For related network monitoring topics, see our network flow analysis with pmacct, nfdump, and fprobe and network diagnostics with fping, mtr, and nmap.

FAQ

What is the difference between NetFlow, sFlow, and IPFIX?

NetFlow (Cisco proprietary, now v5/v9) exports flow records based on traffic observed at a network interface. sFlow (standardized, v5) uses packet sampling — it captures a statistical sample of packets rather than every flow, making it more scalable for high-speed links. IPFIX (IETF RFC 7011) is the standardized version of NetFlow v9, supporting extensible field definitions. GoFlow2 supports all three; softflowd exports NetFlow v9 and IPFIX; nfdump collects and processes all three.

Can softflowd run on production routers?

Yes. softflowd has a minimal resource footprint (a few MB of RAM, negligible CPU) and is commonly deployed on OpenWRT routers, pfSense firewalls, and Linux-based network appliances. However, on very high-throughput links (>1 Gbps), sampling-based approaches like sFlow may be more efficient than full packet capture.
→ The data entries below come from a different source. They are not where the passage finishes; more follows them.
Lemma run_insert_inv self fs cal body :
  In (ApiInsert cal body) (effects (run cfg env self fs)) ->
  exists start_time end_time,
    strptime_datetime env
      ((if truthy (date self) then date self else today env) ++ " " ++ str_opt (time self))
      = Ok start_time /\
    add_minutes start_time (duration_minutes self) = Ok end_time /\
    cal = "primary" /\
    body = event_body env self start_time end_time.
Proof.
  set (date' := if truthy (date self) then date self else today env).
  pose proof (authenticate_auth_effects cfg env fs) as Hauth.
  pose proof (auth_effect_not_insert _ cal body Hauth) as Hno. clear Hauth.
  unfold run. fold date'.
  cbv beta iota zeta delta [try_except bind log emit ret raise effects snd].
  destruct (authenticate_calendar cfg env fs) as [[[[[[creds|] error]|]|e] fs1] t1];
    cbv beta iota zeta delta [effects snd] in Hno |- *.
  - pose proof (submit_insert_inv self date' fs1 cal body) as Hsub.
    destruct (truthy_opt error).
    + rewrite !in_app_iff. cbn [In]. intuition discriminate.
    + destruct (submit cfg env self date' fs1) as [[[msg|[m|m]] fs2] t2];
        cbv beta iota zeta delta [effects snd] in Hsub |- *;
        rewrite !in_app_iff; cbn [In]; intuition discriminate.
  - destruct (truthy_opt error); rewrite !in_app_iff; cbn [In]; intuition discriminate.
  - rewrite !in_app_iff. cbn [In]. intuition discriminate.
  - rewrite !in_app_iff. cbn [In]. intuition discriminate.
Qed.

End CreateFacts.

(** ** Facts about [CancelCalendarEvent.run] *)

Section CancelFacts.

Variable cfg : Config.
Variable env : Env.

Import CancelCalendarEvent.
Definition GL_surface_to_rgba (surface : GL_Surface_t) (palette : GL_Palette_t)
  (out : option (list GL_Color_t)) : option (list GL_Color_t) :=
  m ← out;
  surface_to_rgba_loop (surface_width surface * surface_height surface)
                       surface palette 0 0 m.

Section Display.
Variable platform : Platform.
(** From [palette.h], which is not at hand. *)
Variable GL_MAX_PALETTE_COLORS : nat.
Variable GL_palette_greyscale : nat → GL_Palette_t.
Variable uninitialised : GL_Color_t.

Definition glfwInit : M bool :=
  if glfwInit_ok platform then emit (EV_ACQUIRE RES_GLFW);; mret true
  else mret false.
Definition glfwTerminate : M unit := emit (EV_RELEASE RES_GLFW).
Definition glfwCreateWindow : M bool :=
  if glfwCreateWindow_ok platform then emit (EV_ACQUIRE RES_WINDOW);; mret true
  else mret false.
Definition glfwDestroyWindow : M unit := emit (EV_RELEASE RES_WINDOW).

(** Modelled from the spec: [GL_context_create] and [GL_context_delete],
    the context interface [display.c] is written against ([context.c] at
    hand has [GL_context_initialize]).  Creation fails, or yields a
    width × height buffer of indexed pixels with its row table. *)
Definition GL_context_create (w h : Z) : M (bool * Display_GL_t) :=
  if GL_context_create_ok platform then
    emit (EV_ACQUIRE RES_GL_CONTEXT);;
    mret (true, {| buffer :=
      GL_Surface (Z.to_nat w) (Z.to_nat h)
                 (replicate (Z.to_nat w * Z.to_nat h) 0)
                 (row_offsets (Z.to_nat w) (Z.to_nat h)) |})
  else mret (false, {| buffer := GL_Surface 0 0 [] [] |}).
Definition GL_context_delete : M unit := emit (EV_RELEASE RES_GL_CONTEXT).

(** [malloc(count * sizeof(GL_Color_t))]. *)
Definition malloc_colors (count : Z) : M (option (list GL_Color_t)) :=
  if malloc_ok platform then
    emit (EV_ACQUIRE RES_VRAM);;
    mret (Some (replicate (Z.to_nat count) uninitialised))
  else mret None.
(** [free(p)]; [free(NULL)] does nothing. *)
Definition free_colors (p : option (list GL_Color_t)) : M unit :=
  match p with Some _ => emit (EV_RELEASE RES_VRAM) | None => mret tt end.

Definition glGenTextures (current : Z) : M Z :=
  let name := glGenTextures_name platform in
  if decide (name = 0) then mret current
  else emit (EV_ACQUIRE (RES_TEXTURE name));; mret name.
Definition glDeleteBuffers (name : Z) : M unit :=
  emit (EV_RELEASE (RES_TEXTURE name)).

(** [display.c] calls the functions of [program.c] without their [GL_]
    prefix.  Modelled from the spec: [program_prepare] and the
    uniform-index [program_send], which are not at hand; they look up and
    set the uniforms of the program they are given, and dereference it. *)
Definition program_prepare (program : GL_Program_t) : M unit :=
  emit (EV_CALL "program_prepare").
Definition program_send (program : option GL_Program_t) (uniform : string) : M unit :=
  match program with
  | Some _ => emit (EV_CALL ("program_send " +:+ uniform))
  | None => undefined_behaviour
  end.
Definition program_use (program : option GL_Program_t) : M unit :=
  match program with
  | Some p => GL_program_use p
  | None => undefined_behaviour
  end.

Definition active (display : Display_t) : option GL_Program_t :=
  program_slot display <$> active_program display.

Definition compute_size (display : Display_t)
  (configuration : Display_Configuration_t) (position : GL_Point_t)
  : M (bool * Display_t * GL_Point_t) :=
  let '(display_width, display_height) := monitor_workarea platform in
  Log_write LOG_LEVELS_DEBUG "<DISPLAY> display size is %dx%d";;
  let display := set_window_size display (cfg_width configuration)
                                 (cfg_height configuration) 1 in
  across ← int_div display_width (cfg_width configuration);
  down ← int_div display_height (cfg_height configuration);
  let max_scale := imin across down in
  let scale := if decide (cfg_scale configuration ≠ 0)
               then cfg_scale configuration else max_scale in
  if decide (max_scale = 0) then
    Log_write LOG_LEVELS_FATAL "<DISPLAY> requested display size can't fit display!";;
    mret (false, display, position)
  else
    scale ← (if decide (scale > max_scale) then
               Log_write LOG_LEVELS_WARNING
                 "<DISPLAY> requested scaling x%d too big, forcing to x%d";;
               mret max_scale
             else mret scale);
    let display := set_window_size display (cfg_width configuration * scale)
                                   (cfg_height configuration * scale) scale in
    Log_write LOG_LEVELS_DEBUG "<DISPLAY> window size is %dx%d (%dx)";;
    let x := (display_width - window_width display) ÷ 2 in
    let y := (display_height - window_height display) ÷ 2 in
    if negb (cfg_fullscreen configuration) then
      mret (true,
            set_destination display
              (GL_Quad 0 0 (window_width display) (window_height display))
              (window_width display) (window_height display),
            GL_Point x y)
    else
      mret (true,
            set_destination display
              (GL_Quad x y (x + window_width display) (y + window_height display))
              display_width display_height,
            GL_Point 0 0).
How much disk space does nfdump require?

Flow data is extremely compact compared to full packet captures. A typical enterprise network generates 100 MB to 1 GB of nfdump data per day, depending on traffic volume and flow timeout settings. With compression enabled (-w flag), storage requirements are reduced by 30-50%. A 30-day retention policy typically requires 3-30 GB of disk space.

Is GoFlow2 production-ready for large-scale deployments?

GoFlow2 is used in production by several ISPs and cloud providers. Its goroutine-based architecture handles hundreds of thousands of flow records per second. The key to scaling is pairing it with a robust downstream pipeline — Kafka for buffering, and a time-series database or data lake for storage. The Prometheus metrics endpoint enables monitoring collector health in real time.

How do I troubleshoot missing flow data?

Common causes include: (1) Firewall rules blocking UDP ports 2055/6343 — verify with tcpdump -i any udp port 2055. (2) Probe misconfiguration — ensure softflowd or your router is pointing to the correct collector IP and port. (3) Version mismatch — NetFlow v5 uses a different packet format than v9/IPFIX; verify your collector supports the protocol version. (4) Sampling rate — if using sFlow, a high sampling ratio (e.g., 1:10000) means you’ll only see 0.01% of traffic.

Can I use these tools for security monitoring?

Absolutely. Flow data is a cornerstone of network security operations. nfdump queries can detect port scanning (many unique destination ports from a single source), DDoS attacks (sudden traffic volume spikes), data exfiltration (unusual outbound traffic volumes), and command-and-control communication (periodic connections to known-bad IPs). Combined with threat intelligence feeds, flow analysis provides network visibility without the privacy concerns of full packet capture.